On the other hand, the recently issued Resolution No. 16 of 2020 by the UAE’s Ministers Cabinet (the “Resolution”), which was issued in accordance with the Federal Law No. 19 of 2018 in connection with the foreign direct investment, the UAE may experience a significant positive impact on merger and acquisitions transactions. The Resolution contained the long-awaited positive list of the economic sectors and activities in which foreign direct investment is permitted, as an exception from the restrictions imposed by the Federal Companies Law No. 2 of 2015 and its amendments. This will allow UAE companies with such activities to be fully owned by foreign investors without a local partner.
This Resolution will not only attract and enhance the flow of new foreign direct investments into the state, but it will also increase the merger and acquisition transactions as well as the restructuring activities of existing companies. This is due to the fact that many foreign investors will consider entering the local markets by acquiring existing local companies, while some foreign investors within the UAE will contemplate increasing their shares in existing local companies which they already partially own, by acquiring some or all of the shares of their local partners. The restructuring or acquisitions in these cases might be subject to less stringent requirements, especially in terms of valuation or due diligence, as investors targeting these companies will often already be thoroughly aware of their financial and legal position.

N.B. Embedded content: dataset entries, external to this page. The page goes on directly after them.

(** How an await ends.  [wall] is the system time and [instant] the monotonic clock
    when the task runs on, in nanoseconds. *)
Inductive input :=
| Io (ok : bool)                             (** a socket call *)
| Candidate (c : Z)                          (** a draw of the random generator *)
| Datagram (d : option bytes) (wall : Z)     (** [recv] before its timeout; [None]: an error *)
| TimedOut                                   (** [recv] did not return in time *)
| Locked (wall : Z)                          (** the lock of the table *)
| Ran (r : CmdResult) (instant : Z)          (** a [wg] command *)
| Slept.                                     (** [sleep] *)

Inductive state :=
| Bind                                                     (** [bind] and [connect] *)
| Draw                                                     (** the loop that draws the request id *)
| SendRequest (id : Z)
| AwaitAnswer (id : Z)
| ReadPrevious (l : AgentLease)                            (** [managed.lock()] for [get] *)
| RemovePrevious (l : AgentLease) (previous : string)
| Probe (l : AgentLease) (same_peer : bool)
| Insert (key : string) (same_peer : bool)                 (** [managed.lock()] for [insert] *)
| ReadLatest (key : string) (same_peer : bool) (now : Z)
| Poll (key : string) (started deadline : Z)
| PollSleep (key : string) (started deadline : Z)
| RemoveTimedOut (key : string)
| ForgetTimedOut (key : string)                            (** [managed.lock()] for [remove] *)
| Activate (key : string)
| Refresh
| Failed (e : AgentError)                                  (** [managed.lock()] after an error *)
| RemoveFailed (key : string)
| Retry.

Inductive event :=
| EvSent (request : bytes)
| EvAnswer (d : bytes) (wall : Z)
| EvPrevious (previous : option string)
| EvInserted (key : string) (now : Z)
| EvForgotten (key : option string)
| EvCommand (args : list string) (r : CmdResult).

Abbreviation Managed := (gmap Z string) (only parsing).

Section Task.
Context {PC : P2pCodec} {B64 : Base64Lib}.
Context (cli : WgCli) (target : Ipv4Addr).
(* ===== verification/Outbound.v ===== *)
(** Outbound connections to peer servers: [PeerEndpoint], the choice of the address in
    [connect_to_peer_once] and the administration of outbound peers in
    [server/peer_server.rs], and its part in [http/web_server.rs].

    DNS and the connections are outside the program: what they answer is an
    argument. *)

From S2P Require Import Prelude Libs Std Text ControlMessage Db Sql Storage Restore Tunnel Config ClientConfig Peer PeerFacts.
From stdpp Require Import base gmap strings list.
From Stdlib Require Import ZArith Lia Ascii Sorting.Sorted.

Local Open Scope Z_scope.

Inductive OutboundError :=
| PeerEmpty | PeerWhitespace | PeerSyntax | PeerAddress | PeerPortZero | PeerIpv6Form | PeerNoPort
| PeerHost | PeerPort | PeerExists | PeerDb (e : DbError)
| ResolveTimeout | ResolveFailed | NoAddress | ConnectFailed.

(** ** [PeerEndpoint] *)

Record PeerEndpoint := mkPeerEndpoint { pe_host : string; pe_port : Z; pe_server_name : string }.

Definition validate_peer_ip (ip : IpAddr) : result OutboundError unit :=
  match ip with
  | IpV4 a => ensure (negb (is_unspecified a) && negb (is_multicast a)) PeerAddress
  | IpV6 a => ensure (negb (a =? 0) && negb (ipv6_is_multicast a)) PeerAddress
  end.

(** Statement by statement the checks of [validate_endpoint_hostname]. *)
Definition validate_peer_hostname (host : string) : result OutboundError unit :=
  match validate_endpoint_hostname host with Ok _ => Ok tt | Err _ => Err PeerHost end.

Definition to_lowercase (s : string) : string :=
  String.string_of_list_ascii (to_ascii_lowercase <$> String.list_ascii_of_string s).

Definition parse_peer_endpoint (raw : string) : result OutboundError PeerEndpoint :=
  let value := trim raw in
  _ ← ensure (negb (bool_decide (value = "")%string)) PeerEmpty;
  _ ← ensure (bool_decide (value = raw) && negb (existsb is_whitespace (chars value))) PeerWhitespace;
  _ ← ensure (negb (contains "://" value) && negb (contains_char "/" value)
              && negb (contains_char "?" value) && negb (contains_char "#" value)
              && negb (contains_char "@" value)) PeerSyntax;
  match socket_parse value with
  | Some address =>
      let host := ip_to_string (sock_ip address) in
      _ ← validate_peer_ip (sock_ip address);
      _ ← ensure (negb (sock_port address =? 0)) PeerPortZero;
      Ok (mkPeerEndpoint host (sock_port address) host)
  | None =>
      _ ← ensure (negb (is_some (Str.strip_prefix "[" value))) PeerIpv6Form;
      '(host, port) ← ok_or (rsplit_once ":" value) PeerNoPort;
      _ ← ensure (negb (bool_decide (host = "")%string) && negb (contains_char ":" host)) PeerIpv6Form;
      _ ← validate_peer_hostname host;
      port ← ok_or (u16_parse port) PeerPort;
      _ ← ensure (negb (port =? 0)) PeerPortZero;
      Ok (mkPeerEndpoint (to_lowercase host) port (to_lowercase host))
  end.

(** [IpAddr: FromStr]. *)
Definition ip_parse (s : string) : option IpAddr :=
  match ipv4_parse s with
  | Some a => Some (IpV4 a)
  | None => IpV6 <$> ipv6_parse s
  end.

Definition sock_new (ip : IpAddr) (port : Z) : SocketAddr :=
  match ip with IpV4 a => SockV4 a port | IpV6 a => SockV6 a port end.

Definition push_usable (result : list SocketAddr) (address : SocketAddr) : list SocketAddr :=
  if is_ok (validate_peer_ip (sock_ip address)) && negb (bool_decide (address ∈ result))
  then result ++ [address] else result.

(** What [lookup_host] answers in time, if it does; [Some None]: an error. *)
Definition resolve (lookup : option (option (list SocketAddr))) (e : PeerEndpoint)
    : result OutboundError (list SocketAddr) :=
  match ip_parse (pe_host e) with
  | Some ip => Ok [sock_new ip (pe_port e)]
  | None =>
      match lookup with
      | None => Err ResolveTimeout
      | Some None => Err ResolveFailed
      | Some (Some addresses) =>
          let result := fold_left push_usable addresses [] in
          _ ← ensure (negb (is_nil result)) NoAddress;
          Ok result
      end
  end.

(** ** The choice of the address *)

(** [addresses.sort_by_key(|address| *address != last)]. *)
Definition prefer (last : option SocketAddr) (addresses : list SocketAddr) : list SocketAddr :=
  match last with
  | Some last => sort_by_key (λ a, if bool_decide (a = last) then 0 else 1) addresses
  | None => addresses
  end.

(** [attempt] is the connection an address gives, if it does within the timeout. *)
Fixpoint first_connected (attempt : SocketAddr → option Link) (addresses : list SocketAddr)
    : option (Link * SocketAddr) :=
  match addresses with
  | [] => None
  | a :: addresses =>
      match attempt a with Some l => Some (l, a) | None => first_connected attempt addresses end
  end.

(** [connect_to_peer_once] up to the established connection. *)
Definition dial (lookup : option (option (list SocketAddr))) (attempt : SocketAddr → option Link)
    (peer_addr : string) (last_resolved : gmap string SocketAddr)
    : result OutboundError (Link * SocketAddr) * gmap string SocketAddr :=
  match (endpoint ← parse_peer_endpoint peer_addr; resolve lookup endpoint) with
  | Err e => (Err e, last_resolved)
  | Ok addresses =>
      match first_connected attempt (prefer (last_resolved !! peer_addr) addresses) with
      | Some (l, a) => (Ok (l, a), <[peer_addr := a]> last_resolved)
      | None => (Err ConnectFailed, last_resolved)
      end
  end.

(** ** Administration *)

(** The manager with its table of outbound tasks; a task is known by its peer. *)
Record Outbound := mkOutbound { ob_manager : Manager; outbound_tasks : gmap string positive }.

(** [outbound_tasks.insert]: the sender of a task that is replaced is dropped, which
    its [select!] takes for the signal to stop. *)
Definition insert_task (server_addr : string) (p : positive) (o : Outbound) : Outbound :=
  mkOutbound (match outbound_tasks o !! server_addr with
              | Some old => stop_outbound old (ob_manager o) | None => ob_manager o end)
    (<[server_addr := p]> (outbound_tasks o)).
Fixpoint send_datagrams (l : list (bytes * SocketAddr)) : act unit :=
  match l with
  | [] => mret tt
  | (packet, destination) :: l => _ ← send_datagram packet destination; send_datagrams l
  end.

(** *** Offers *)

(** The part of [apply_offer] that reads the offer; [None]: it is ignored. *)
Definition offer_terms (offer : WireGuardP2pOffer) (na : NetworkAddr)
    : outcome (option (bytes * SocketAddr * Ipv4Addr)) :=
  if negb (length (of_peer_public_key offer) =? 32)%nat then Ret None
  else match socket_parse (of_peer_endpoint offer) with
  | Some (SockV4 a p) =>
      let peer_ip := of_peer_ip offer in
      let now_ms := unix_ms (rd_wall o) in
      if (of_lease_id offer =? 0) || (of_expires_at_unix_ms offer <=? now_ms)
         || (MAX_LEASE_AHEAD / 1000000 <? saturating_sub (of_expires_at_unix_ms offer) now_ms)
      then Ret None
      else match ClientBridge.validate_inner_ipv4 (synthetic_ipv4 peer_ip (na_ip na)) peer_ip
                   (Some (na_ip na)) na with
      | Panic => Panic
      | Ret None => Ret None
      | Ret (Some _) => Ret (Some (of_peer_public_key offer, SockV4 a p, peer_ip))
      end
  | _ => Ret None
  end.

Definition apply_offer (offer : WireGuardP2pOffer) : act unit :=
  t ← get_tunnels;
  terms ← or_panic (offer_terms offer (network_addr t));
  match terms with
  | None => mret tt
  | Some (key, endpoint, peer_ip) =>
      if (MAX_ACTIVE_PEERS <=? size (direct_peers t))%nat && negb (is_some (direct_peers t !! peer_ip))
      then mret tt
      else
        let open :=
          _ ← modify_tunnels (remove_direct peer_ip);
          t ← get_tunnels;
          receiver_index ← or_fuel (allocate_receiver_index fuel (receiver_indices t) (rd_rng o));
          tunnel ← on_bt (tunn_new_own (private_key t) key receiver_index);
          '(r, tunnel) ← on_bt (format_handshake_initiation tunnel false);
          _ ← modify_tunnels (with_direct
                (<[peer_ip := mkDirectPeer key endpoint receiver_index (of_lease_id offer)
                                (of_expires_at_unix_ms offer) None tunnel]> (direct_peers t))
                (<[receiver_index := peer_ip]> (receiver_indices t)));
          match r with
          | WriteToNetwork handshake => _ ← send_datagram handshake endpoint; mret tt
          | _ => mret tt
          end in
        match direct_peers t !! peer_ip with
        | Some peer =>
            if bool_decide (dp_public_key peer = key) then
              modify_tunnels (put_peer peer_ip (mkDirectPeer (dp_public_key peer) endpoint
                (dp_receiver_index peer) (of_lease_id offer) (of_expires_at_unix_ms offer)
                (dp_last_authenticated peer) (dp_tunnel peer)))
            else open
        | None => open
        end
  end.

Definition apply_control (c : P2pControlMessage) : act unit :=
  match p2p_payload c with
  | Some (POffer offer) => apply_offer offer
  | Some (PRevoke lease_id) =>
      t ← get_tunnels;
      match find_direct (λ p, dp_lease_id p =? lease_id) t with
      | Some ip => modify_tunnels (remove_direct ip)
      | None => mret tt
      end
  | None => mret tt
  end.

(** *** Datagrams *)

Definition deliver_inner (peer_ip : Ipv4Addr) (inner : bytes) : act unit :=
  t ← get_tunnels;
  p ← or_panic match Packet.new (zeroed (HEAD_LENGTH + length inner)) with Ok p => Ret p | Err _ => Panic end;
  let p := Packet.set_msg_type WireGuardRelay p in
  let p := Packet.set_ttl 1 p in
  let p := Packet.set_src_id peer_ip p in
  let p := Packet.set_dest_id (na_ip (network_addr t)) p in
  match Packet.set_payload inner p with
  | Ok p => modify_tunnels (add_delivered (Turn, peer_ip, p))
  | Err _ => mret tt
  end.

(** What [decapsulate] gave: the packets to send back and the one for this host; [None]:
    the datagram was not processed. *)
Definition direct_result (r : TunnResult) (peer_ip : Ipv4Addr) (na : NetworkAddr)
    : outcome (option (list bytes * option bytes)) :=
  match r with
  | TunnDone => Ret (Some ([], None))
  | WriteToNetwork response => Ret (Some ([response], None))
  | WriteToTunnelV4 inner source_ip =>
      if source_ip =? peer_ip then
        match ClientBridge.validate_inner_ipv4 inner peer_ip (Some (na_ip na)) na with
        | Panic => Panic
        | Ret None => Ret (Some ([], None))
        | Ret (Some _) => Ret (Some ([], Some inner))
        end
      else Ret (Some ([], None))
  | _ => Ret None
  end.

Definition process_direct (peer_ip : Ipv4Addr) (packet : bytes) (src : SocketAddr) : act unit :=
  t ← get_tunnels;
  match direct_peers t !! peer_ip with
  | None => mret tt
  | Some peer =>
      '(r, tunnel) ← on_bt (decapsulate (dp_tunnel peer) (Some (sock_ip src)) packet);
      result ← or_panic (direct_result r peer_ip (network_addr t));
      match result with
      | None => modify_tunnels (put_peer peer_ip (mkDirectPeer (dp_public_key peer) (dp_endpoint peer)
                  (dp_receiver_index peer) (dp_lease_id peer) (dp_expires_at_unix_ms peer)
                  (dp_last_authenticated peer) tunnel))
      | Some (responses, inbound) =>
          '(flushed, tunnel) ← (λ st : Tunnels * B,
             match flush_tunnel fuel tunnel st.2 with
             | Some (ps, tn, b) => Finished ((ps, tn), (st.1, b))
             | None => OutOfFuel
             end);
          _ ← modify_tunnels (put_peer peer_ip (mkDirectPeer (dp_public_key peer) src
                (dp_receiver_index peer) (dp_lease_id peer) (dp_expires_at_unix_ms peer)
                (Some (rd_instant o)) tunnel));
          _ ← send_datagrams ((., src) <$> (responses ++ flushed));
          match inbound with Some inner => deliver_inner peer_ip inner | None => mret tt end
      end
  end.

Definition handle_direct_datagram (packet : bytes) (src : SocketAddr) : act unit :=
  t ← get_tunnels;
  verified ← on_bt (verify_packet (rate_limiter t) (sock_ip src) packet);
  let process peer_ip := match peer_ip with
                         | Some ip => process_direct ip packet src
                         | None => mret tt
                         end in
  match verified with
  | inl (HandshakeInit init) =>
      match parse_handshake_anon (private_key t) (public_key t) init with
      | None => mret tt
      | Some key => process (find_direct (λ p, bool_decide (dp_public_key p = key)) t)
      end
  | inl (HandshakeResponse idx) | inl (PacketCookieReply idx) | inl (PacketData idx) =>
      process (receiver_indices t !! Z.shiftr idx 8)
  | inr (WriteToNetwork cookie) => _ ← send_datagram cookie src; mret tt
  | inr _ => mret tt
  end.
(** The packet an offer is checked with passes for two hosts of the network. *)
Lemma synthetic_valid `{!PnetUdpLib, !PnetLayout} src na n :
  ClientBridge.network na = Ret n → net_host n (na_gateway na) src → net_host n (na_gateway na) (na_ip na) →
  ClientBridge.validate_inner_ipv4 (synthetic_ipv4 src (na_ip na)) src (Some (na_ip na)) na =
    Ret (Some (mkIpv4Route src (na_ip na))).
Proof.
  intros Hn Hs Hd. pose proof (host_not_limited _ _ _ Hd) as Hb. assert (is_u 32 src) as Us by (eapply contains_range32, ho_contains, Hs).
  assert (is_u 32 (na_ip na)) as Ud by (eapply contains_range32, ho_contains, Hd).
  set (b := synthetic_ipv4 src (na_ip na)). assert (length b = 20%nat) as Lb by reflexivity.
  assert (ipv4_get_source b = src) as Es.
  { rewrite ipv4_source_layout by lia. change (Model.field 12 4 b) with (from_be_bytes (to_be_bytes 4 src)).
    rewrite from_to_be_bytes. apply Z.mod_small. exact Us. }
  assert (ipv4_get_destination b = na_ip na) as Ed.
  { rewrite ipv4_destination_layout by lia. change (Model.field 16 4 b) with (from_be_bytes (to_be_bytes 4 (na_ip na))).
    rewrite from_to_be_bytes. apply Z.mod_small. exact Ud. }
  apply (validate_inner_spec _ _ _ _ n); [done|]. split; [|by split].
  apply BridgeFacts.validate_inner_ok. rewrite Es, Ed. destruct Hd. split_and!; try done.
  exists 20%nat. unfold BridgeFacts.inner_wf. rewrite Lb, ipv4_version_layout, ipv4_header_length_layout,
    ipv4_total_length_layout by lia. unfold MAX_INNER_IPV4_PACKET_SIZE. split_and!; reflexivity || lia.
Qed.

Lemma hops_flags k p q : packet_ok p → hops k p = Some q →
  flags_byte (Packet.header q) = flags_byte (Packet.header p).
Proof.
  revert p. induction k as [|k IH]; intros p Hp H; cbn [hops] in H; [by injection H as ->|].
  destruct (Packet.decr_ttl p) as [[] p'] eqn:E; [|done].
  destruct (PacketFacts.decr_ttl_effect p _ _ Hp E) as (Hq & _ & Hh & _). rewrite (IH p' Hq H), Hh. done.
Qed.

Lemma envelope_flags m inner s d p : is_u 32 s → is_u 32 d →
  Packet.new (Bridge.build_wireguard_envelope m inner s d) = Ok p → flags_byte (Packet.header p) = 0.
Proof.
  intros Hs Hd. unfold Bridge.build_wireguard_envelope. set (z := zeroed (HEAD_LENGTH + length inner)).
  assert (length z = (HEAD_LENGTH + length inner)%nat) as Lz by apply length_replicate.
  assert (packet_ok (mkNetPacket z)) as Hz by (split; [cbn [buffer]; lia|apply zeroed_ok]).
  unfold Packet.new at 2. rewrite (proj2 (Nat.ltb_ge _ _)) by lia. cbv zeta.
  destruct (PacketFacts.envelope_writes (mkNetPacket z) m RELAY_TTL s d Hz ltac:(unfold is_u, RELAY_TTL; lia) Hs Hd)
    as (Hq & Eh & _ & Lq). set (q := Packet.set_dest_id _ _) in *. clearbody q. cbn [buffer] in Lq.
  destruct (TunnelFacts.set_payload_exact inner q Hq ltac:(lia)) as (r & -> & Er & _).
  unfold Packet.new. destruct (_ <? _)%nat; [done|]. intros [= <-]. destruct r as [r]. cbn [buffer].
  rewrite Er, Eh. reflexivity.
Qed.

However, such transactions will still need to be carefully examined, planned and executed, whether by the foreign investor who already partially owns the company, or by the other partners who are exiting the company, whether they are foreigners or locals. The investors must carefully observe all the rights, obligations and commitment of all the partners in accordance with memorandum and articles of association of the targeted companies and any shareholders’ agreements that may have been signed by them, and all the relevant undertakings or obligations associated with them, including any loans or declarations that may have been granted by one of the partners to the others.